After breakfast, and still not hearing from George, she was becoming very worried. This was not like him. She struck out on her own, hoping someone could tell her which buses would take her to the modest home that her mother had shared with her brother. During their telephone conversation, George asked her to come live with him. He said that, after all, the house was now half hers.
Officer Dunbar nodded pleasantly. “Yes ma’m,” he said sympathetically. “But may I please see some ID.”

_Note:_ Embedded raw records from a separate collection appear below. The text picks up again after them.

Lemma TrimRightSpace_object x : TrimRightSpace (x ++ "}" ++ String newline "") = x ++ "}".
Proof.
  unfold TrimRightSpace. rewrite <- str_app_assoc, str_rev_app, rev_close, str_length_app.
  replace (String.length (x ++ "}") + String.length (String newline ""))%nat
    with (S (String.length (x ++ "}"))) by (cbn; lia).
  change (str_rev (String newline "") ++ String "}" (str_rev x)) with (String newline (String "}" (str_rev x))).
  change (trim_left (S (String.length (x ++ "}"))) (map str_rev space_encodings) (String newline (String "}" (str_rev x))))
    with (trim_left (String.length (x ++ "}")) (map str_rev space_encodings) (String "}" (str_rev x))).
  rewrite trim_left_none by done. by rewrite <- rev_close, str_rev_involutive.
Qed.

Lemma dropCR_object x : dropCR ("{" ++ x ++ "}") = "{" ++ x ++ "}".
Proof.
  unfold dropCR. destruct (has_suffix ("{" ++ x ++ "}") (bytes [13%nat])) eqn:E; [|done].
  apply has_suffix_split in E. apply (f_equal str_rev) in E.
  rewrite <- str_app_assoc, rev_close, (str_rev_app (take_str _ _)) in E.
  change (str_rev (bytes [13%nat])) with (String (ascii_of_nat 13) EmptyString) in E.
  apply (f_equal (String.get 0)) in E. cbn in E. discriminate E.
Qed.

Lemma good_trim l : good_line l -> TrimSpace l = l.
Proof. intros [[x ->] _]. apply TrimSpace_object. Qed.

Lemma good_nonblank l : good_line l -> nonblank l = true.
Proof. intros [[x ->] _]. unfold nonblank. change ("{" ++ x ++ "}") with (String "{" (x ++ "}")). by rewrite object_prefix_nonblank. Qed.

Lemma good_dropCR l : good_line l -> dropCR l = l.
Proof. intros [[x ->] _]. apply dropCR_object. Qed.

(** ** Reading a chain back *)

(** The beginning of a line, the newline not reached. *)
Definition torn (frag l : string) : Prop := frag <> "" /\ exists r, l = frag ++ r.

Lemma torn_good frag l :
  good_line l -> torn frag l ->
  contains_char newline frag = false /\ nonblank frag = true /\ len frag + 1 <= maxLine.
Proof.
  intros ([x ->] & Hn & Hl) (Hne & r & Hr). rewrite Hr in Hn, Hl.
  rewrite contains_char_app in Hn. apply orb_false_elim in Hn as [Hn _].
  unfold len in *. rewrite str_length_app in Hl. split; [done|]. split; [|lia].
  destruct frag as [|c frag]; [done|]. injection Hr as <- _. unfold nonblank. by rewrite object_prefix_nonblank.
Qed.

Lemma scan_good ls segs :
  segs <> [] -> Forall good_line ls ->
  scanSignedLines (ls ++ segs) = ((ls ++ fst (scanSignedLines segs))%list, snd (scanSignedLines segs)).
Proof.
  intros Hne. induction 1 as [|l ls Hl Hls IH]; [cbn [app]; by destruct (scanSignedLines segs)|].
  cbn [app scanSignedLines].
  destruct (Z.leb_spec auditScanBufferBytes (len l)) as [Hge|_].
  { destruct Hl as (_ & _ & Hl). unfold maxLine, auditScanBufferBytes in *. lia. }
  destruct (ls ++ segs)%list as [|l' ls'] eqn:E; [apply app_eq_nil in E as [_ E]; done|].
  rewrite IH, good_dropCR by done. done.
Qed.

Lemma filter_good ls : Forall good_line ls -> List.filter nonblank ls = ls.
Proof. induction 1 as [|l ls Hl Hls IH]; [done|]. cbn. by rewrite good_nonblank, IH. Qed.

Lemma log_lines_good ls rest :
  Forall good_line ls ->
  log_lines (file_of ls ++ rest) = ((ls ++ fst (log_lines rest))%list, snd (log_lines rest)).
Proof.
  intros Hls. unfold log_lines. rewrite split_file, scan_good by (done || apply (split_nonempty newline)).
  destruct (scanSignedLines (split_char newline rest)) as [toks err]. cbn [fst snd].
  by rewrite List.filter_app, filter_good.
Qed.

Lemma log_lines_newline rest : log_lines (String newline rest) = log_lines rest.
Proof.
  unfold log_lines. cbn [split_char]. rewrite Ascii.eqb_refl. cbn [scanSignedLines].
  change (auditScanBufferBytes <=? len "") with false. cbn match.
  destruct (split_char newline rest) as [|a b] eqn:E; [by destruct (split_nonempty newline rest)|].
  by destruct (scanSignedLines (a :: b)).
Qed.

(** The closed files, each a whole number of lines, then the active one. *)
Lemma log_lines_chain lss rest :
  Forall (Forall good_line) lss ->
  log_lines (buildLazyChain (map file_of lss ++ [rest])) =
  ((List.concat lss ++ fst (log_lines rest))%list, snd (log_lines rest)).
Proof.
  induction 1 as [|ls lss Hls Hlss IH]; cbn [map app List.concat].
  - cbn [buildLazyChain]. by destruct (log_lines rest).
  - assert (buildLazyChain (file_of ls :: (map file_of lss ++ [rest])) =
            file_of ls ++ String newline (buildLazyChain (map file_of lss ++ [rest]))) as ->.
    { cbn [buildLazyChain]. by destruct (map file_of lss ++ [rest])%list eqn:E; [apply app_eq_nil in E as [_ ?]|]. }
    rewrite log_lines_good, log_lines_newline, IH by done. cbn [fst snd]. by rewrite app_assoc.
Qed.

(** What follows the last newline: nothing, or a torn record. *)
Lemma log_lines_nil : log_lines "" = ([], None).
Proof. by vm_compute. Qed.

Lemma log_lines_torn frag l :
  good_line l -> torn frag l -> log_lines frag = ([], Some ErrUnterminatedTail).
Proof.
  intros Hl Hp. destruct (torn_good frag l Hl Hp) as (Hn & Hb & Hlen).
  unfold log_lines. rewrite split_last by done. cbn [scanSignedLines].
  destruct (Z.leb_spec auditScanBufferBytes (len frag)); [unfold maxLine, auditScanBufferBytes in *; lia|].
  unfold nonblank in Hb. by rewrite Hb.
Qed.

(** ** The tail of a file *)

Lemma lastNewline_none a : contains_char newline a = false -> lastNewline a = None.
Proof.
  induction a as [|c a IH]; [done|]. cbn [contains_char lastNewline]. intros [Hc Ha]%orb_false_elim.
  rewrite IH by done. by rewrite Ascii.eqb_sym, Hc.
Qed.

She handed him her drivers license from an old red leather wallet that had once been stylish. He looked at the name, Janice Fillmore Davis, and something sounded familiar. “Mrs. Davis, would your brother be George Malcom Fillmore?” he asked.
“Yes, do you know George,” she replied hopefully.
He looked at her sympathetically. “I’m so sorry, Mrs. Davis, I’m afraid I have some bad news. George Fillmore died last night.
Janice went numb. “How did he die?” She mumbled.
“He was shot in a holdup at the store where he worked. He died on the way to the hospital. I'm so sorry. We are holding his body pending notification of next of kin. Can you come down to the station and claim his body?”